Lemma disconnect_eq c i : config_wf c → (i < n c)%nat → disconnect (Z.of_nat i) c = Ret (switch c i false (λ _, true)).
Proof.
  intros Hwf Hi. unfold disconnect. rewrite slice_set_ok, Nat2Z.id by (unfold go_len; rewrite (wf_connected c Hwf); lia). cbn [mbind outcome_bind].
  assert (Hrow : ∀ a b nt, (a < n c)%nat → (b < n c)%nat →
    (row ← slice_get (endnames c) (Z.of_nat a);
     if row : option _ then enable_end (Z.of_nat a) (Z.of_nat b) false (set_net nt (set_connected (<[i := false]> (connected c)) c))
     else Ret (set_net nt (set_connected (<[i := false]> (connected c)) c))) =
    Ret (match name c a b with Some e => set_net (Enable (inl e) false nt) (set_connected (<[i := false]> (connected c)) c)
         | None => set_net nt (set_connected (<[i := false]> (connected c)) c) end)).
  { intros a b nt Ha Hb. rewrite slice_get_nat. destruct (endnames c !! a) as [[row|]|] eqn:E.
    - cbn. destruct (name_started c a b Hwf) as [e He]; [by rewrite E|done|]. rewrite He. unfold enable_end.
      change (endname_of _ _ _) with (endname_of (Z.of_nat a) (Z.of_nat b) c). by rewrite (endname_of_name _ _ _ _ He).
    - cbn. unfold name. by rewrite E.
    - apply lookup_ge_None in E. rewrite (wf_endnames c Hwf) in E. lia. }
  rewrite (enable_loop _ (name c i) false) by (intros; by apply Hrow). cbn [mbind outcome_bind].
  rewrite (enable_loop _ (λ j, name c j i) false) by (intros; by apply Hrow). done.
Qed.

Lemma elem_of_outgoing c g i j e : config_wf c → (∀ i' j', name c i' j' = Some e → i' = i ∧ j' = j) → name c i j = Some e →
  ∀ k, e ∈ outgoing c g k ↔ k = i ∧ g j = true.
Proof.
  intros Hwf Hu He k. unfold outgoing. rewrite elem_of_omap_seq. split.
  - intros (j' & _ & Hj). destruct (g j') eqn:Hg; [|done]. destruct (Hu _ _ Hj) as [<- <-]. done.
  - intros [-> Hg]. exists j. rewrite Hg. split; [|done]. by destruct (name_lt c i j e Hwf He).
Qed.

Lemma elem_of_incoming c g i j e : config_wf c → (∀ i' j', name c i' j' = Some e → i' = i ∧ j' = j) → name c i j = Some e →
  ∀ k, e ∈ incoming c g k ↔ k = j ∧ g i = true.
Proof.
  intros Hwf Hu He k. unfold incoming. rewrite elem_of_omap_seq. split.
  - intros (j' & _ & Hj). destruct (g j') eqn:Hg; [|done]. destruct (Hu _ _ Hj) as [<- <-]. done.
  - intros [-> Hg]. exists i. rewrite Hg. split; [|done]. by destruct (name_lt c i j e Hwf He).
Qed.

Lemma switch_conn c i b g j : config_wf c → (i < n c)%nat → conn (switch c i b g) j = if decide (j = i) then b else conn c j.
Proof.
  intros Hwf Hi. unfold switch, conn. simpl. destruct (decide (j = i)) as [->|Hne]; [|by rewrite list_lookup_insert_ne].
  by rewrite list_lookup_insert_eq by (rewrite (wf_connected c Hwf); lia).
Qed.

Lemma switch_enabled c i (b : bool) (g : nat → bool) i' j' e : config_wf c → (i < n c)%nat →
  (∀ j : nat, g j = if b then conn (switch c i b g) j else true) → name c i' j' = Some e →
  enabled (net (switch c i b g)) !! inl e = Some (conn (switch c i b g) i' && conn (switch c i b g) j').
Proof.
  intros Hwf Hi Hg He. assert (Hu : ∀ x y, name c x y = Some e → x = i' ∧ y = j') by (intros x y Hxy; by apply (wf_inj c Hwf x y i' j' e)).
  unfold switch at 1. cbn [net set_net]. rewrite !enable_all_enabled.
  rewrite (bool_decide_ext _ _ (elem_of_outgoing c g i' j' e Hwf Hu He i)), (bool_decide_ext _ _ (elem_of_incoming c g i' j' e Hwf Hu He i)).
  destruct (wf_ends c Hwf i' j' e He) as (_ & _ & ->). pose proof (Hg i') as Hgi. pose proof (Hg j') as Hgj.
  rewrite !(switch_conn c i b g) in * by done.
  destruct (decide (i' = i)) as [->|Hi'], (decide (j' = i)) as [->|Hj']; destruct b; rewrite ?Hgi, ?Hgj; f_equal.
  all: repeat case_bool_decide; try done.
  all: repeat match goal with |- context [conn ?cc ?x] => destruct (conn cc x) end; naive_solver.
Qed.

Lemma switch_frame c i b g :
  ends (net (switch c i b g)) = ends (net c) ∧ connections (net (switch c i b g)) = connections (net c) ∧
  servers (net (switch c i b g)) = servers (net c).
Proof.
  unfold switch. cbn [net set_net]. destruct (enable_all_frame (incoming c g i) b (enable_all (outgoing c g i) b (net c))) as (-> & -> & ->).
  apply enable_all_frame.
Qed.

Lemma switch_wf c i (b : bool) (g : nat → bool) : config_wf c → (i < n c)%nat → (b = true → is_Some (mjoin (endnames c !! i))) →
  (∀ j : nat, g j = if b then conn (switch c i b g) j else true) → config_wf (switch c i b g).
Proof.
  intros Hwf Hi Hst Hg. pose proof (λ i' j' e, switch_enabled c i b g i' j' e Hwf Hi Hg) as He.
  destruct (switch_frame c i b g) as (He1 & He2 & He3). split.
  - simpl. rewrite length_insert. apply Hwf.
  - apply Hwf.
  - apply Hwf.
  - apply Hwf.
  - apply Hwf.
  - apply Hwf.
  - apply Hwf.
  - intros j. rewrite switch_conn by done. destruct (decide (j = i)) as [->|Hne]; [apply Hst|apply (wf_started c Hwf)].
  - apply Hwf.
  - intros i' j' e Hn. rewrite He1, He2, (He _ _ _ Hn). by destruct (wf_ends c Hwf i' j' e Hn) as (? & ? & _).
  - intros [e|x] Hx.
    + unfold switch in Hx. cbn [net set_net] in Hx. rewrite !enable_all_enabled in Hx.
      destruct (decide (e ∈ incoming c g i)) as [Hin|Hin].
      { apply elem_of_omap_seq in Hin as (j & _ & Hj). destruct (g j); [|done]. eauto. }
      rewrite bool_decide_false in Hx by done. destruct (decide (e ∈ outgoing c g i)) as [Hout|Hout].
      { apply elem_of_omap_seq in Hout as (j & _ & Hj). destruct (g j); [|done]. eauto. }
      rewrite bool_decide_false in Hx by done. by apply (wf_stale c Hwf).
    + unfold switch in Hx. cbn [net set_net] in Hx. rewrite !enable_all_enabled_server in Hx. by apply (wf_stale c Hwf).
  - intros j o Hj. unfold lookup_server. rewrite He3. by apply (wf_servers c Hwf).
  - apply Hwf.
Qed.

Lemma connect_wf c i : config_wf c → (i < n c)%nat → is_Some (mjoin (endnames c !! i)) →
  ∃ c', connect (Z.of_nat i) c = Ret c' ∧ config_wf c' ∧ n c' = n c ∧ endnames c' = endnames c ∧ ends (net c') = ends (net c) ∧
    ∀ j, conn c' j = if decide (j = i) then true else conn c j.
Proof.
  intros Hwf Hi Hst. rewrite connect_eq by done. eexists. split; [done|]. split; [by apply switch_wf|]. split; [done|]. split; [done|].
  split; [apply switch_frame|]. intros j. by apply switch_conn.
Qed.

Lemma disconnect_wf c i : config_wf c → (i < n c)%nat →
  ∃ c', disconnect (Z.of_nat i) c = Ret c' ∧ config_wf c' ∧ conn c' i = false ∧ ends (net c') = ends (net c) ∧
    n c' = n c ∧ endnames c' = endnames c ∧ rafts c' = rafts c ∧ saved c' = saved c ∧ logs c' = logs c ∧ mem c' = mem c.
Proof.
  intros Hwf Hi. rewrite disconnect_eq by done. eexists. split; [done|]. split; [by apply switch_wf|].
  split; [|split; [apply switch_frame|done]]. rewrite switch_conn by done. by rewrite decide_True.
Qed.

(** *** crash1 *)

Lemma set_saved_wf c sv : config_wf c → length sv = n c → config_wf (set_saved sv c).
Proof. intros [] ?. by split. Qed.
Lemma set_logs_wf c lg mi : config_wf c → length lg = n c → config_wf (set_logs lg mi c).
Proof. intros [] ?. by split. Qed.
Lemma set_lastApplied_wf c la : config_wf c → length la = n c → config_wf (set_lastApplied la c).
Proof. intros [] ?. by split. Qed.

(** Removing the server and the peer of [i] together. *)
Lemma remove_wf c i : config_wf c → (i < n c)%nat → ∀ m, (∀ a, is_Some (raft_at (mem c) !! a) → is_Some (raft_at m !! a)) →
  server_at m = server_at (mem c) → next_addr m = next_addr (mem c) →
  config_wf (set_rafts (<[i := None]> (rafts c)) (set_mem m (set_net (DeleteServer (inr (Z.of_nat i)) (net c)) c))).
Proof.
  intros Hwf Hi m Hm Hs Hn. destruct Hwf. split; simpl; try done.
  - by rewrite length_insert.
  - intros j o Hj. unfold lookup_server. simpl. destruct (decide (j = i)) as [->|Hne].
    + rewrite list_lookup_insert_eq in Hj by lia. injection Hj as <-. by rewrite lookup_insert_eq.
    + rewrite list_lookup_insert_ne in Hj by done. rewrite lookup_insert_ne by (intros [= Hz]; lia). by apply wf_servers0.
  - intros j a Hj. rewrite Hs, Hn. destruct (decide (j = i)) as [->|Hne]; [by rewrite list_lookup_insert_eq in Hj by lia|].
    rewrite list_lookup_insert_ne in Hj by done. destruct (wf_objects0 j a Hj) as (? & ? & ?). auto.
Qed.

(** What a crash leaves: the peer is gone, its persisted bytes stay. *)
Definition crash_post (i : nat) (c c' : config) : Prop :=
  config_wf c' ∧ conn c' i = false ∧ rafts c' !! i = Some None ∧ saved c' = saved c ∧ n c' = n c ∧ endnames c' = endnames c ∧
  logs c' = logs c ∧ next_addr (mem c') = next_addr (mem c) ∧ ends (net c') = ends (net c).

- YOUR TASK -
Transcribe the records above from the line holding "ends (net (switch" down to the line holding "rewrite bool_decide_false in Hx by done. destruct", inclusive, without adding anything.

- WRITTEN RESPONSE -
  ends (net (switch c i b g)) = ends (net c) ∧ connections (net (switch c i b g)) = connections (net c) ∧
  servers (net (switch c i b g)) = servers (net c).
Proof.
  unfold switch. cbn [net set_net]. destruct (enable_all_frame (incoming c g i) b (enable_all (outgoing c g i) b (net c))) as (-> & -> & ->).
  apply enable_all_frame.
Qed.

Lemma switch_wf c i (b : bool) (g : nat → bool) : config_wf c → (i < n c)%nat → (b = true → is_Some (mjoin (endnames c !! i))) →
  (∀ j : nat, g j = if b then conn (switch c i b g) j else true) → config_wf (switch c i b g).
Proof.
  intros Hwf Hi Hst Hg. pose proof (λ i' j' e, switch_enabled c i b g i' j' e Hwf Hi Hg) as He.
  destruct (switch_frame c i b g) as (He1 & He2 & He3). split.
  - simpl. rewrite length_insert. apply Hwf.
  - apply Hwf.
  - apply Hwf.
  - apply Hwf.
  - apply Hwf.
  - apply Hwf.
  - apply Hwf.
  - intros j. rewrite switch_conn by done. destruct (decide (j = i)) as [->|Hne]; [apply Hst|apply (wf_started c Hwf)].
  - apply Hwf.
  - intros i' j' e Hn. rewrite He1, He2, (He _ _ _ Hn). by destruct (wf_ends c Hwf i' j' e Hn) as (? & ? & _).
  - intros [e|x] Hx.
    + unfold switch in Hx. cbn [net set_net] in Hx. rewrite !enable_all_enabled in Hx.
      destruct (decide (e ∈ incoming c g i)) as [Hin|Hin].
      { apply elem_of_omap_seq in Hin as (j & _ & Hj). destruct (g j); [|done]. eauto. }
      rewrite bool_decide_false in Hx by done. destruct (decide (e ∈ outgoing c g i)) as [Hout|Hout].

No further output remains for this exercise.